# WHAT THE TASK ASKS
All lines below containing the string "Notions" are to be copied.

______________________________

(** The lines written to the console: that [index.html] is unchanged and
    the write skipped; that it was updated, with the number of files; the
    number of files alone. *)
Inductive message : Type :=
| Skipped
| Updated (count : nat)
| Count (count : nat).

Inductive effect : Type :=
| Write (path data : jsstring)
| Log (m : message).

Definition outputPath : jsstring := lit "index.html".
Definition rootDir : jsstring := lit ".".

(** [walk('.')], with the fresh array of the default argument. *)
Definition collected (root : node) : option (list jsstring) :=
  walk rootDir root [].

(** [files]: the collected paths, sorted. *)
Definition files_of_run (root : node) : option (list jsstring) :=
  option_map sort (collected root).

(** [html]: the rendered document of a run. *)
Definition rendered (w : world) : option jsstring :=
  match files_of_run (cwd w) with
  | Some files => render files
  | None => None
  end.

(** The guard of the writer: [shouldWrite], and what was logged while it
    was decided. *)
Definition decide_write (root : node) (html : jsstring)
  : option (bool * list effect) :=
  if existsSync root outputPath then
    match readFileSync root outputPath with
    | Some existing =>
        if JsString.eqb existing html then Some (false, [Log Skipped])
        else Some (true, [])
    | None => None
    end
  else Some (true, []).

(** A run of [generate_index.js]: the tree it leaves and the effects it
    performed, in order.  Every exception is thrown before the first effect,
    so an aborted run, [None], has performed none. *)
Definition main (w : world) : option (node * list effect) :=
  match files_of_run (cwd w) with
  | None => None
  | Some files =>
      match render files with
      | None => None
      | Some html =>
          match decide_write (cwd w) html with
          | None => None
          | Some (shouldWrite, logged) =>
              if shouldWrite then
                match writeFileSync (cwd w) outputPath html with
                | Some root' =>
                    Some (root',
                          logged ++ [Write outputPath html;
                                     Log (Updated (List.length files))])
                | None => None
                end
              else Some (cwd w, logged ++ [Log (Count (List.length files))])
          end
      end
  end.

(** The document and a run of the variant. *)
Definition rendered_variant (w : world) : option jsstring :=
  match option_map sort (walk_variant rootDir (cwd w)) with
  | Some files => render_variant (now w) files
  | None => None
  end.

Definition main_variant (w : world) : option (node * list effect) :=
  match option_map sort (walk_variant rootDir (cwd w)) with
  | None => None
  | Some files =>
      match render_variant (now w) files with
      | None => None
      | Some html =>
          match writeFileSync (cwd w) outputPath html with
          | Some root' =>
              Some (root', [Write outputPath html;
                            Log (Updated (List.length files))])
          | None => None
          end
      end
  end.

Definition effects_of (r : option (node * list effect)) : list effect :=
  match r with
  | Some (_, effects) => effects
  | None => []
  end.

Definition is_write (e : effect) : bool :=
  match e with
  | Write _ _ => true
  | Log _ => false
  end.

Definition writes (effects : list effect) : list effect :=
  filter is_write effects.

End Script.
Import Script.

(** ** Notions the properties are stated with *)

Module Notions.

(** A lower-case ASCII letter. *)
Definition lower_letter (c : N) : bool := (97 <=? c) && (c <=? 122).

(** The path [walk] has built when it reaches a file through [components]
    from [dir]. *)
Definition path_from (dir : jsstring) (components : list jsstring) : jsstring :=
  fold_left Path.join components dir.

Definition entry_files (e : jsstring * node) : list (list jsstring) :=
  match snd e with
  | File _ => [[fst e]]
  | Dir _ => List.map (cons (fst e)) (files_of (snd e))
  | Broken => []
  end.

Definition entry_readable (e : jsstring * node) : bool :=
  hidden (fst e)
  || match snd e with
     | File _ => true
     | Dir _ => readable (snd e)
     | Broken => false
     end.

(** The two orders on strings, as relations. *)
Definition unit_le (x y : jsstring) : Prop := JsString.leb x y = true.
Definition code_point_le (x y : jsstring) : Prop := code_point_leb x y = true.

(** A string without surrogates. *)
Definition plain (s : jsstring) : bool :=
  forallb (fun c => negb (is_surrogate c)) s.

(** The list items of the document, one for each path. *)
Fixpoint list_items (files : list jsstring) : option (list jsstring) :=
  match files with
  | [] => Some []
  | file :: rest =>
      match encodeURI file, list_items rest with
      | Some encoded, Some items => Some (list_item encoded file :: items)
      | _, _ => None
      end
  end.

______________________________

# TASK OUTPUT
(** ** Notions the properties are stated with *)
Module Notions.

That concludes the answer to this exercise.